Lemma extended_step n data fuel sector prim s : 0 <= sector < n -> scanning n data s ->
  extended_first n data ->
  (forall s1, scanning n data s1 ->
     (if sector =? 0 then read_partition_table true fuel (e_offset (table_entry data 0)) (e_offset (table_entry data 0))
      else read_partition_table true fuel (u32 (e_offset (table_entry data 0) + prim)) prim) s1 = NoFuel) ->
  read_partition_table true (S fuel) sector prim s = NoFuel.
Proof.
  intros Hse Hsc (Hsig & Hsz & Hext & _ & _) Hin. cbn [read_partition_table].
  erewrite bind_done; [|done]. unfold block_size. destruct Hsc as (Hs & Hr & Hd & Hf).
  rewrite Hs. assert ((n <=? sector) = false) as -> by lia. cbn [negb].
  destruct (block_read_spec _ _ Hr) as (b' & Hb & _ & _ & Hsz' & Hrd & Hct).
  set (s1 := mk_scan b' (s_found s) (s_nr s)).
  assert (read_table s = Done (data, s1)) as Hrt.
  { unfold read_table. by rewrite (obind_done _ _ _ Hb), Hd. }
  erewrite bind_done; [|exact Hrt]. rewrite Hsig. cbn [Z.eqb Pos.eqb negb scan_entries].
  change (4 - Z.of_nat 4) with 0. cbv zeta.
  apply Z.eqb_neq in Hsz. rewrite Hsz, Hext.
  assert ((e_type (table_entry data 0) =? 0) = false) as ->.
  { destruct (Z.eqb_spec (e_type (table_entry data 0)) 0) as [E|]; [|done].
    rewrite E in Hext. done. }
  cbn [orb]. unfold bnd, mbind, M_bind. rewrite Hin; [done|].
  destruct (read_table_spec n data s s1 data) as [_ ?]; [by split|exact Hrt|done].
Qed.

(** Because [read_partition_table] reads sector 0 whatever its [sector]
    argument is, a table whose first entry is an extended partition of the device
    sends it round for ever: no number of recursive calls is enough. *)
Theorem extended_scan_diverges n data fuel s : scanning n data s -> extended_first n data ->
  0 < n < 2 ^ 32 -> partition_scan true fuel s = NoFuel.
Proof.
  intros Hsc Hext Hn. unfold partition_scan. erewrite bind_done; [|done].
  assert (scanning n data (mk_scan (s_block s) (s_found s) 0)) as Hsc0 by (by destruct Hsc as (?&?&?&?)).
  revert Hsc0. generalize (mk_scan (s_block s) (s_found s) 0) as s0. clear s Hsc.
  pose proof Hext as (_ & _ & _ & Ho & Ho2).
  set (o := e_offset (table_entry data 0)) in *.
  assert (forall sector prim s0, (sector = 0 \/ prim = o) ->
    sector = 0 \/ sector = o \/ sector = u32 (o + o) -> scanning n data s0 ->
    read_partition_table true fuel sector prim s0 = NoFuel) as Hall; [|intros; apply Hall; auto].
  induction fuel as [|fuel IH]; intros sector prim s0 Hp Hse Hs0; [done|].
  apply (extended_step n data); [pose proof (u32_range (o + o)); lia|done|done|].
  fold o. intros s1 Hs1. destruct (Z.eqb_spec sector 0).
  - apply IH; auto.
  - assert (prim = o) as -> by (destruct Hp; [lia|done]). apply IH; auto.
Qed.
End ScanSpecs.

(** ** A driver in memory, for the examples *)

Abbreviation ramdisk := (gmap Z (list Z)).
Definition zero_sector : list Z := replicate 512 0.
Definition ram_sector (d : ramdisk) (s : Z) : list Z :=
  match d !! s with
  | Some data => if zlen data =? BLOCK_SECTOR_SIZE then data else zero_sector
  | None => zero_sector
  end.

#[export] Program Instance ram_driver : BlockDriver ramdisk := {
  op_read := fun d s => Done (ram_sector d s, d);
  op_write := fun d s data => Done (<[s := data]> d);
  contents := ram_sector;
  ready := fun d s => True
}.
Next Obligation. intros d s _. by exists d. Qed.
Next Obligation.
  intros d s data _ Hl. eexists. split; [done|]. split; [done|]. intros t _. unfold ram_sector.
  destruct (Z.eqb_spec t s) as [->|Hne].
  - by rewrite lookup_insert_eq, Hl.
  - by rewrite lookup_insert_ne.
Qed.
Next Obligation.
  intros d s _. cbn beta. unfold ram_sector. destruct (d !! s) as [data|]; [|done].
  by destruct (Z.eqb_spec (zlen data) BLOCK_SECTOR_SIZE).
Qed.

(** A table with one entry of type [ty] at sector [ofs]. *)
Definition demo_table (ty ofs : Z) : list Z :=
  replicate 446 0 ++ [0; 0; 0; 0; ty; 0; 0; 0; ofs; 0; 0; 0; 10; 0; 0; 0] ++ replicate 48 0 ++ [0x55; 0xaa].
Definition demo_scan (ty ofs : Z) : scan ramdisk :=
  mk_scan (mk_block [104; 100; 97] BLOCK_RAW 100 (<[0 := demo_table ty ofs]> ∅) 0 0) [] 0.

Lemma demo_scanning ty ofs : scanning 100 (demo_table ty ofs) (demo_scan ty ofs).
Proof.
  split; [done|]. split; [split; [simpl; lia|done]|]. split; [|done].
  cbn. unfold ram_sector. by rewrite lookup_insert_eq.
Qed.

Lemma partition_scan_inside_witness :
  exists s', partition_scan true 3 (demo_scan 0x21 2) = Done (tt, s') /\
    s_found s' = [mk_found 1 BLOCK_FILESYS 2 10] /\ Forall (inside 100) (s_found s').
Proof.
  eexists. split; [vm_compute; reflexivity|]. split; [reflexivity|].
  apply (partition_scan_inside true 100 (demo_table 0x21 2) 3 (demo_scan 0x21 2)).
  - lia.
  - by_decide.
  - apply demo_scanning.
  - vm_compute. reflexivity.
Defined.

Lemma extended_scan_diverges_witness : partition_scan true 1000 (demo_scan 0x05 3) = NoFuel.
Proof.
  apply (extended_scan_diverges 100 (demo_table 0x05 3)); [apply demo_scanning| |lia].
  unfold extended_first. repeat split; vm_compute; congruence.
Defined.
★ ★ ★ ★ ★ ★ ★
Reproduce, word for word and in full, only the lines above that start at the line with "by destruct (Z.eqb_spec" and run through the line with "replicate 446 0", both ends included.

  by destruct (Z.eqb_spec (zlen data) BLOCK_SECTOR_SIZE).
Qed.

(** A table with one entry of type [ty] at sector [ofs]. *)
Definition demo_table (ty ofs : Z) : list Z :=
  replicate 446 0 ++ [0; 0; 0; 0; ty; 0; 0; 0; ofs; 0; 0; 0; 10; 0; 0; 0] ++ replicate 48 0 ++ [0x55; 0xaa].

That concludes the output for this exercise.